Work order: All that is asked is a faithful reproduction of the entries.

[Data shown Boundary: Start]

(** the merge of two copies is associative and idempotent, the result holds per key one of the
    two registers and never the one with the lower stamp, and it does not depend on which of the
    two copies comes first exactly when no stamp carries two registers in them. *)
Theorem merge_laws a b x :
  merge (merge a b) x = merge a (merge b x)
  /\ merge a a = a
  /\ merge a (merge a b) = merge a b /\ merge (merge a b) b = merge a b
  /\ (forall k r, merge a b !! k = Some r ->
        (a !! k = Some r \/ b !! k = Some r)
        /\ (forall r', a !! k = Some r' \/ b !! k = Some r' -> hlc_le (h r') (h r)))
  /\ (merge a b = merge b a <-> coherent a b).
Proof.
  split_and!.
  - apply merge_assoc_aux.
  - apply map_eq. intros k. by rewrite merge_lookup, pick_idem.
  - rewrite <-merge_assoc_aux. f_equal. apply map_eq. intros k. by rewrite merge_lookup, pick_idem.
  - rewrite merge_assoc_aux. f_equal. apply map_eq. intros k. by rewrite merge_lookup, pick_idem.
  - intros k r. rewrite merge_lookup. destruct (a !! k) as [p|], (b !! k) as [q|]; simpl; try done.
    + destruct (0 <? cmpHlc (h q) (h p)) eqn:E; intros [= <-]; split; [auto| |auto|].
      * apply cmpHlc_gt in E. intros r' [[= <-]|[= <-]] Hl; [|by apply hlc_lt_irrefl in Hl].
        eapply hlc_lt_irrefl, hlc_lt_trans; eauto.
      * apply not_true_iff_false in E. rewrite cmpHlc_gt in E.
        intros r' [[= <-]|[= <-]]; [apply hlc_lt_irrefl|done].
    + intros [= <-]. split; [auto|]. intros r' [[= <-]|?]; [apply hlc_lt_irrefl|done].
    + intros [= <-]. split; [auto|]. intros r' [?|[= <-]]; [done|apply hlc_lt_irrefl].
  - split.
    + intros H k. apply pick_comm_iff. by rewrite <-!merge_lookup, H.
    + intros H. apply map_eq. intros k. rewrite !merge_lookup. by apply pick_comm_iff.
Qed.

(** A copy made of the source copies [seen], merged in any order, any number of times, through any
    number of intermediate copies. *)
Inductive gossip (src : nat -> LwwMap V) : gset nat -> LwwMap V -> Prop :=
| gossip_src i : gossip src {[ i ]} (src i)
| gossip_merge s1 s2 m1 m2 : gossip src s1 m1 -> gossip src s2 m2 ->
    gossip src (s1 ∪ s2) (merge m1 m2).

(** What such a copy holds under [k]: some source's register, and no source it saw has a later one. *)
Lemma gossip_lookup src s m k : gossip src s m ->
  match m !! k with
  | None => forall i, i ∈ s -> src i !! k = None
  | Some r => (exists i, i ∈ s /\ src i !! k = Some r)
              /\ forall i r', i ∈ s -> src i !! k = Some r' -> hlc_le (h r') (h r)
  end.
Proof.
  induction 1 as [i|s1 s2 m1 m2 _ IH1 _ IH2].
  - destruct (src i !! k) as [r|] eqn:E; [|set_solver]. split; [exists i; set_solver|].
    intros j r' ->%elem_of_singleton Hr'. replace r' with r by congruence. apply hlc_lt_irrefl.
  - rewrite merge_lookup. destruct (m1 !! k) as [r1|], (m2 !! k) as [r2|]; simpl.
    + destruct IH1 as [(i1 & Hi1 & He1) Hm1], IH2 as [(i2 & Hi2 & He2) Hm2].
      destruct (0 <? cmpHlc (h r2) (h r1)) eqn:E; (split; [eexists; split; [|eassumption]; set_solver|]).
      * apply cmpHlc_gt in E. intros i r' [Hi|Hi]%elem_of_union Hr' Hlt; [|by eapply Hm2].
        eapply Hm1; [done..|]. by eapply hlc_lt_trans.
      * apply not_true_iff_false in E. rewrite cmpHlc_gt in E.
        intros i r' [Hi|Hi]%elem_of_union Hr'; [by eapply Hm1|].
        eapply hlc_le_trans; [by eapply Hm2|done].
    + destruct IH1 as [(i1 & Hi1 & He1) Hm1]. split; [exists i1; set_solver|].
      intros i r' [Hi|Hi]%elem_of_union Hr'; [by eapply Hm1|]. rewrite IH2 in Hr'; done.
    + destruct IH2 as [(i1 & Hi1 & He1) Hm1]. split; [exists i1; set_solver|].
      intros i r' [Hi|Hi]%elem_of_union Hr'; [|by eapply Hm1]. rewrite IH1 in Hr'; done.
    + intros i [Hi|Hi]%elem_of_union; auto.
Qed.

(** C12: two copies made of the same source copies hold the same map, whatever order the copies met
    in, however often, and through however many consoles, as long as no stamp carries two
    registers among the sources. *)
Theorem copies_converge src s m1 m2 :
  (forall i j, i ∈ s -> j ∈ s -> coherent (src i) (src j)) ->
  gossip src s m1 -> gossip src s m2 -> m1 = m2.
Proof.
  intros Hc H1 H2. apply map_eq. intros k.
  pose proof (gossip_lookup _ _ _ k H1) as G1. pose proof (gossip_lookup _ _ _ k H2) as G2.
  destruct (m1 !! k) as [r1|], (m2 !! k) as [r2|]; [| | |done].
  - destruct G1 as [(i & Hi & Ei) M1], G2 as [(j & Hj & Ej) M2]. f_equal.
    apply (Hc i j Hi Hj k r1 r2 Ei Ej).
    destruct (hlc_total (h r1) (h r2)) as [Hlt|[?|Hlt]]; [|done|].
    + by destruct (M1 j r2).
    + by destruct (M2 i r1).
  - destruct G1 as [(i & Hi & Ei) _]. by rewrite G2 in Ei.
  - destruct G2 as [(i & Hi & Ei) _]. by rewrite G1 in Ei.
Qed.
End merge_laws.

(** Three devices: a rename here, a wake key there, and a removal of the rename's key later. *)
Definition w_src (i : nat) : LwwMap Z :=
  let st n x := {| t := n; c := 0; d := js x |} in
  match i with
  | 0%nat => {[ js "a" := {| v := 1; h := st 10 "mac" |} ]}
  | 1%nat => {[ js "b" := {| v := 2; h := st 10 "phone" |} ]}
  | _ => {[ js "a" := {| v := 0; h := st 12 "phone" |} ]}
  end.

[Data shown Boundary: End]

Written solution:
(** the merge of two copies is associative and idempotent, the result holds per key one of the
    two registers and never the one with the lower stamp, and it does not depend on which of the
    two copies comes first exactly when no stamp carries two registers in them. *)
Theorem merge_laws a b x :
  merge (merge a b) x = merge a (merge b x)
  /\ merge a a = a
  /\ merge a (merge a b) = merge a b /\ merge (merge a b) b = merge a b
  /\ (forall k r, merge a b !! k = Some r ->
        (a !! k = Some r \/ b !! k = Some r)
        /\ (forall r', a !! k = Some r' \/ b !! k = Some r' -> hlc_le (h r') (h r)))
  /\ (merge a b = merge b a <-> coherent a b).
Proof.
  split_and!.
  - apply merge_assoc_aux.
  - apply map_eq. intros k. by rewrite merge_lookup, pick_idem.
  - rewrite <-merge_assoc_aux. f_equal. apply map_eq. intros k. by rewrite merge_lookup, pick_idem.
  - rewrite merge_assoc_aux. f_equal. apply map_eq. intros k. by rewrite merge_lookup, pick_idem.
  - intros k r. rewrite merge_lookup. destruct (a !! k) as [p|], (b !! k) as [q|]; simpl; try done.
    + destruct (0 <? cmpHlc (h q) (h p)) eqn:E; intros [= <-]; split; [auto| |auto|].
      * apply cmpHlc_gt in E. intros r' [[= <-]|[= <-]] Hl; [|by apply hlc_lt_irrefl in Hl].
        eapply hlc_lt_irrefl, hlc_lt_trans; eauto.
      * apply not_true_iff_false in E. rewrite cmpHlc_gt in E.
        intros r' [[= <-]|[= <-]]; [apply hlc_lt_irrefl|done].
    + intros [= <-]. split; [auto|]. intros r' [[= <-]|?]; [apply hlc_lt_irrefl|done].
    + intros [= <-]. split; [auto|]. intros r' [?|[= <-]]; [done|apply hlc_lt_irrefl].
  - split.
    + intros H k. apply pick_comm_iff. by rewrite <-!merge_lookup, H.
    + intros H. apply map_eq. intros k. rewrite !merge_lookup. by apply pick_comm_iff.
Qed.

(** A copy made of the source copies [seen], merged in any order, any number of times, through any
    number of intermediate copies. *)
Inductive gossip (src : nat -> LwwMap V) : gset nat -> LwwMap V -> Prop :=
| gossip_src i : gossip src {[ i ]} (src i)
| gossip_merge s1 s2 m1 m2 : gossip src s1 m1 -> gossip src s2 m2 ->
    gossip src (s1 ∪ s2) (merge m1 m2).

(** What such a copy holds under [k]: some source's register, and no source it saw has a later one. *)
Lemma gossip_lookup src s m k : gossip src s m ->
  match m !! k with
  | None => forall i, i ∈ s -> src i !! k = None
  | Some r => (exists i, i ∈ s /\ src i !! k = Some r)
              /\ forall i r', i ∈ s -> src i !! k = Some r' -> hlc_le (h r') (h r)
  end.
Proof.
  induction 1 as [i|s1 s2 m1 m2 _ IH1 _ IH2].
  - destruct (src i !! k) as [r|] eqn:E; [|set_solver]. split; [exists i; set_solver|].
    intros j r' ->%elem_of_singleton Hr'. replace r' with r by congruence. apply hlc_lt_irrefl.
  - rewrite merge_lookup. destruct (m1 !! k) as [r1|], (m2 !! k) as [r2|]; simpl.
    + destruct IH1 as [(i1 & Hi1 & He1) Hm1], IH2 as [(i2 & Hi2 & He2) Hm2].
      destruct (0 <? cmpHlc (h r2) (h r1)) eqn:E; (split; [eexists; split; [|eassumption]; set_solver|]).
      * apply cmpHlc_gt in E. intros i r' [Hi|Hi]%elem_of_union Hr' Hlt; [|by eapply Hm2].
        eapply Hm1; [done..|]. by eapply hlc_lt_trans.
      * apply not_true_iff_false in E. rewrite cmpHlc_gt in E.
        intros i r' [Hi|Hi]%elem_of_union Hr'; [by eapply Hm1|].
        eapply hlc_le_trans; [by eapply Hm2|done].
    + destruct IH1 as [(i1 & Hi1 & He1) Hm1]. split; [exists i1; set_solver|].
      intros i r' [Hi|Hi]%elem_of_union Hr'; [by eapply Hm1|]. rewrite IH2 in Hr'; done.
    + destruct IH2 as [(i1 & Hi1 & He1) Hm1]. split; [exists i1; set_solver|].
      intros i r' [Hi|Hi]%elem_of_union Hr'; [|by eapply Hm1]. rewrite IH1 in Hr'; done.
    + intros i [Hi|Hi]%elem_of_union; auto.
Qed.

(** C12: two copies made of the same source copies hold the same map, whatever order the copies met
    in, however often, and through however many consoles, as long as no stamp carries two
    registers among the sources. *)
Theorem copies_converge src s m1 m2 :
  (forall i j, i ∈ s -> j ∈ s -> coherent (src i) (src j)) ->
  gossip src s m1 -> gossip src s m2 -> m1 = m2.
Proof.
  intros Hc H1 H2. apply map_eq. intros k.
  pose proof (gossip_lookup _ _ _ k H1) as G1. pose proof (gossip_lookup _ _ _ k H2) as G2.
  destruct (m1 !! k) as [r1|], (m2 !! k) as [r2|]; [| | |done].
  - destruct G1 as [(i & Hi & Ei) M1], G2 as [(j & Hj & Ej) M2]. f_equal.
    apply (Hc i j Hi Hj k r1 r2 Ei Ej).
    destruct (hlc_total (h r1) (h r2)) as [Hlt|[?|Hlt]]; [|done|].
    + by destruct (M1 j r2).
    + by destruct (M2 i r1).
  - destruct G1 as [(i & Hi & Ei) _]. by rewrite G2 in Ei.
  - destruct G2 as [(i & Hi & Ei) _]. by rewrite G1 in Ei.
Qed.
End merge_laws.

(** Three devices: a rename here, a wake key there, and a removal of the rename's key later. *)
Definition w_src (i : nat) : LwwMap Z :=
  let st n x := {| t := n; c := 0; d := js x |} in
  match i with
  | 0%nat => {[ js "a" := {| v := 1; h := st 10 "mac" |} ]}
  | 1%nat => {[ js "b" := {| v := 2; h := st 10 "phone" |} ]}
  | _ => {[ js "a" := {| v := 0; h := st 12 "phone" |} ]}
  end.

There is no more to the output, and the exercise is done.